*** The input Section Begins ***

(** A Spike that waited the longest goes ahead of an implementation of its
    priority, not of one above it. *)
Definition sample_candidates : list Candidate :=
  [Candidate.mk (TaskId.new 1) ExecutionClass.Implementation Priority.High (Some 0%Z);
   Candidate.mk (TaskId.new 2) ExecutionClass.Implementation Priority.Normal (Some 9000%Z);
   Candidate.mk (TaskId.new 3) ExecutionClass.Spike Priority.Normal (Some 0%Z);
   Candidate.mk (TaskId.new 4) ExecutionClass.Spike Priority.Low None].

Lemma sample_sorted : StronglySorted by_priority sample_candidates.
Proof. unfold sample_candidates. repeat constructor; vm_compute; discriminate. Defined.

Lemma arrange_order_witness :
  Arranged.order (arrange sample_candidates ∅ (ClassLimits.mk None 0) 10000 5)
  = TaskId.new <$> [1; 3; 2; 4]%Z
  ∧ Arranged.order (arrange sample_candidates ∅ (ClassLimits.mk None 0) 10000 5)
    = Candidate.id <$> sort_by_key
        (class_key (favoured 10000 5 (kept_of ∅ (ClassLimits.mk None 0) sample_candidates)))
        (kept_of ∅ (ClassLimits.mk None 0) sample_candidates).
Proof.
  split; [vm_compute; reflexivity|].
  exact (proj1 (arrange_order sample_candidates ∅ (ClassLimits.mk None 0) 10000 5 sample_sorted)).
Defined.

(** Whatever order they come in, no candidate is lost: each one is
    excluded, left out by a class limit with that limit's reason, or in the
    order, once; and nothing else is. *)
Theorem arrange_conserves candidates excluded limits now_ms aging_secs :
  let arranged := arrange candidates excluded limits now_ms aging_secs in
  Arranged.order arranged
    ≡ₚ Candidate.id <$> kept_of excluded limits candidates
  ∧ (∀ c, c ∈ kept_of excluded limits candidates ↔
       c ∈ candidates ∧ (Candidate.id c ∉ excluded)
       ∧ ClassLimits.limit limits (Candidate.class c) = None)
  ∧ (∀ id reason, (id, reason) ∈ Arranged.limited arranged ↔
       ∃ c, c ∈ candidates ∧ Candidate.id c = id ∧ (id ∉ excluded)
         ∧ Candidate.class c = ExecutionClass.Spike ∧ reason = SPIKE_LIMIT
         ∧ ∃ max, ClassLimits.max_spikes limits = Some max
             ∧ (max ≤ ClassLimits.running_spikes limits)%N).
Proof.
  cbv zeta. rewrite arrange_parts. simpl. split_and!.
  - by rewrite arrange_tiers_perm.
  - apply elem_of_kept.
  - intros id reason. unfold limited_of. rewrite list_elem_of_omap.
    split; intros (c & Hc & Hx); exists c; (split; [done|]).
    + case_bool_decide; [done|]. unfold ClassLimits.limit in Hx.
      destruct (Candidate.class c); [done|].
      destruct (ClassLimits.max_spikes limits) as [max|]; [|done].
      destruct (N.leb_spec max (ClassLimits.running_spikes limits)); [|done].
      injection Hx as <- <-. eauto 10.
    + destruct Hx as (<- & Hid & Hclass & -> & max & Hmax & Hle). rewrite bool_decide_false by done.
      unfold ClassLimits.limit. rewrite Hclass, Hmax. apply N.leb_le in Hle. by rewrite Hle.
Qed.

(** The tasks reported as aged are exactly those of the class that goes
    first which stood, in the rule's order, behind a task of the other class
    of the same priority. *)
Theorem aged_exact candidates excluded limits now_ms aging_secs id :
  StronglySorted by_priority candidates → NoDup (Candidate.id <$> candidates) →
  let kept := kept_of excluded limits candidates in
  id ∈ Arranged.aged (arrange candidates excluded limits now_ms aging_secs)
  ↔ passes_over (favoured now_ms aging_secs kept) kept id.
Proof.
  intros Hs Hnd kept. rewrite arrange_parts. simpl. fold kept. apply arrange_tiers_aged; [done| |].
  - by apply kept_of_sorted.
  - unfold kept, kept_of. clear Hs kept.
    induction candidates as [|c candidates IH]; simpl in *; [done|].
    apply NoDup_cons in Hnd as [Hc Hnd]. specialize (IH Hnd). case_match; [|done].
    simpl. apply NoDup_cons. split; [|done]. intros (c' & Heq & Hin)%list_elem_of_fmap.
    apply Hc. rewrite Heq. apply list_elem_of_fmap_2.
    by apply list_elem_of_In, filter_In, proj1, list_elem_of_In in Hin.
Qed.

Lemma aged_exact_witness :
  Arranged.aged (arrange sample_candidates ∅ (ClassLimits.mk None 0) 10000 5) = [TaskId.new 3]
  ∧ passes_over (favoured 10000 5 (kept_of ∅ (ClassLimits.mk None 0) sample_candidates))
      (kept_of ∅ (ClassLimits.mk None 0) sample_candidates) (TaskId.new 3).
Proof.
  assert (NoDup (Candidate.id <$> sample_candidates)) as Hnd
    by (apply (bool_decide_unpack _); vm_compute; exact I).
  assert (Arranged.aged (arrange sample_candidates ∅ (ClassLimits.mk None 0) 10000 5)
          = [TaskId.new 3]) as Haged by (vm_compute; reflexivity).
  split; [exact Haged|].
  apply (proj1 (aged_exact sample_candidates ∅ (ClassLimits.mk None 0) 10000 5
    (TaskId.new 3) sample_sorted Hnd)).
  rewrite Haged. apply list_elem_of_here.
Defined.

(** *** The line of a fill pass *)
Definition is_kind {T} (kind : SlotKind) (candidate : SlotCandidate T) : bool :=
  bool_decide (SlotCandidate.kind candidate = kind).

Definition claim_of (c : Candidate) : SlotCandidate TaskId :=
  SlotCandidate.mk SlotKind.Claim (Candidate.priority c) (Candidate.id c).

Lemma claims_of_candidates l effective :
  (∀ c, c ∈ l → effective !! Candidate.id c = Some (Candidate.priority c)) →
  claims (Candidate.id <$> l) effective = claim_of <$> l.
Proof.
  intros Heff. induction l as [|c l IH]; [done|]. cbn. rewrite (Heff c) by left. cbn.
  f_equal. apply IH. intros; apply Heff; by right.
Qed.

Lemma StronglySorted_fmap {A B} (f : A → B) (R : B → B → Prop) l :
  StronglySorted (λ x y, R (f x) (f y)) l → StronglySorted R (f <$> l).
Proof. induction 1; simpl; constructor; [done|]. by apply Forall_fmap. Qed.

Lemma StronglySorted_impl {A} (R S : A → A → Prop) l :
  (∀ x y, R x y → S x y) → StronglySorted R l → StronglySorted S l.
Proof.
  intros HRS. induction 1 as [|x l Hl IH Hx]; constructor; [done|].
  eapply Forall_impl; [exact Hx|]. apply HRS.
Qed.

Lemma is_kind_claims order effective (kind : SlotKind) :
  List.filter (is_kind kind) (claims order effective)
  = if bool_decide (kind = SlotKind.Claim) then claims order effective else [].
Proof.
  case_bool_decide as Hk; [subst kind|]; [apply filter_all|apply filter_none];
    apply Forall_forall; intros c (id & Hid & Hc)%list_elem_of_omap;
    destruct (effective !! id); simplify_eq/=; [done|]. by apply bool_decide_eq_false.
Qed.

(** [a] gets its slot before [b] does, or they tie. *)
Definition in_line (a b : SlotCandidate TaskId) : Prop :=
  Priority.ltb (SlotCandidate.priority b) (SlotCandidate.priority a) = true
  ∨ SlotCandidate.priority a = SlotCandidate.priority b
    ∧ (SlotKind.index (SlotCandidate.kind a) ≤ SlotKind.index (SlotCandidate.kind b))%Z.

(** In the line of a fill pass a higher effective priority gets its slot
    first, and on the same priority a resume before a recovery job before a
    claim; candidates of one kind and priority keep the order they came in;
    and the claims stand in it in the very order the claim's arrangement
    gave them, aging included. *)
Theorem slot_line_order candidates excluded limits now_ms aging_secs effective
    (others : list (SlotCandidate TaskId)) :
  StronglySorted by_priority candidates →
  (∀ c, c ∈ candidates → effective !! Candidate.id c = Some (Candidate.priority c)) →
  Forall (λ o, SlotCandidate.kind o ≠ SlotKind.Claim) others →
  let order := Arranged.order (arrange candidates excluded limits now_ms aging_secs) in
  let line := slot_order (others ++ claims order effective) in
  line ≡ₚ others ++ claims order effective
  ∧ StronglySorted in_line line
  ∧ (∀ kind p, List.filter (λ o, is_kind kind o && bool_decide (SlotCandidate.priority o = p)) line
       = List.filter (λ o, is_kind kind o && bool_decide (SlotCandidate.priority o = p))
           (others ++ claims order effective))
  ∧ SlotCandidate.item <$> List.filter (is_kind SlotKind.Claim) line = order.
Proof.
  intros Hs Heff Hothers order line.
  split_and!; [apply sort_by_key_perm| | |].
  - eapply StronglySorted_impl; [|apply sort_by_key_sorted].
    intros x y Hxy. unfold by_key, slot_key in Hxy. unfold in_line, Priority.ltb.
    apply lex_leb_cons in Hxy as [Hlt|[Heq Hxy]].
    + left. apply Z.ltb_lt. lia.
    + right. split; [apply priority_as_i64_inj; lia|].
      apply lex_leb_cons in Hxy as [?|[? _]]; lia.
  - intros kind p. set (q := SlotCandidate.mk kind p (TaskId.new 0)).
    assert (∀ l : list (SlotCandidate TaskId), List.filter (λ o, is_kind kind o
        && bool_decide (SlotCandidate.priority o = p)) l
      = List.filter (ties (by_key slot_key) q) l) as Hties.
    { intros l. apply List.filter_ext. intros [k p' i]. subst q. by destruct k, kind, p', p. }
    rewrite !Hties. apply sort_by_key_stable.
  - unfold line, slot_order. rewrite sort_by_key_filter, List.filter_app, is_kind_claims.
    rewrite (filter_none _ others), bool_decide_true, app_nil_l by
      (first [done | (eapply Forall_impl; [exact Hothers|]; intros o ?; by apply bool_decide_eq_false)]).
    unfold order. rewrite arrange_parts. simpl. set (kept := kept_of _ _ _).
    rewrite arrange_tiers_sorted by (first [done | (by apply kept_of_sorted)]).
    set (l := sort_by_key _ kept).
    rewrite claims_of_candidates by
      (intros c Hc; apply Heff; by apply elem_of_sort_by_key, elem_of_kept, proj1 in Hc).
    rewrite sort_by_key_id, <-list_fmap_compose; [done|].
    apply StronglySorted_fmap. eapply StronglySorted_impl; [|apply sort_by_key_sorted].
    intros x y Hxy. unfold by_key, class_key in Hxy. apply lex_leb_cons in Hxy.
    apply lex_leb_cons. destruct Hxy as [Hlt|[Heq _]]; [by left|by right].
Qed.

Definition sample_effective : gmap TaskId Priority :=
  list_to_map ((λ c, (Candidate.id c, Candidate.priority c)) <$> sample_candidates).
Definition sample_others : list (SlotCandidate TaskId) :=
  [SlotCandidate.mk SlotKind.Recovery Priority.Normal (TaskId.new 9);
   SlotCandidate.mk SlotKind.Resume Priority.Normal (TaskId.new 8)].

Lemma slot_line_order_witness :
  let order := Arranged.order (arrange sample_candidates ∅ (ClassLimits.mk None 0) 10000 5) in
  let line := slot_order (sample_others ++ claims order sample_effective) in
  (SlotCandidate.item <$> line = TaskId.new <$> [1; 8; 9; 3; 2; 4]%Z)
  ∧ SlotCandidate.item <$> List.filter (is_kind SlotKind.Claim) line = order.
Proof.
  intros order line. split; [vm_compute; reflexivity|].
  assert (∀ c, c ∈ sample_candidates →
    sample_effective !! Candidate.id c = Some (Candidate.priority c)) as Heff.
  { apply Forall_forall. unfold sample_candidates. repeat constructor. }
  assert (Forall (λ o, SlotCandidate.kind o ≠ SlotKind.Claim) sample_others) as Hothers
    by (unfold sample_others; repeat constructor; discriminate).
  exact (proj2 (proj2 (proj2 (slot_line_order sample_candidates ∅ (ClassLimits.mk None 0)
    10000 5 sample_effective sample_others sample_sorted Heff Hothers)))).
Defined.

*** The input Section Ends ***

> [Your task] Repeat the records above line by line, from the first line through the line that contains "(** Whatever order".

> [Result]
(** A Spike that waited the longest goes ahead of an implementation of its
    priority, not of one above it. *)
Definition sample_candidates : list Candidate :=
  [Candidate.mk (TaskId.new 1) ExecutionClass.Implementation Priority.High (Some 0%Z);
   Candidate.mk (TaskId.new 2) ExecutionClass.Implementation Priority.Normal (Some 9000%Z);
   Candidate.mk (TaskId.new 3) ExecutionClass.Spike Priority.Normal (Some 0%Z);
   Candidate.mk (TaskId.new 4) ExecutionClass.Spike Priority.Low None].

Lemma sample_sorted : StronglySorted by_priority sample_candidates.
Proof. unfold sample_candidates. repeat constructor; vm_compute; discriminate. Defined.

Lemma arrange_order_witness :
  Arranged.order (arrange sample_candidates ∅ (ClassLimits.mk None 0) 10000 5)
  = TaskId.new <$> [1; 3; 2; 4]%Z
  ∧ Arranged.order (arrange sample_candidates ∅ (ClassLimits.mk None 0) 10000 5)
    = Candidate.id <$> sort_by_key
        (class_key (favoured 10000 5 (kept_of ∅ (ClassLimits.mk None 0) sample_candidates)))
        (kept_of ∅ (ClassLimits.mk None 0) sample_candidates).
Proof.
  split; [vm_compute; reflexivity|].
  exact (proj1 (arrange_order sample_candidates ∅ (ClassLimits.mk None 0) 10000 5 sample_sorted)).
Defined.

(** Whatever order they come in, no candidate is lost: each one is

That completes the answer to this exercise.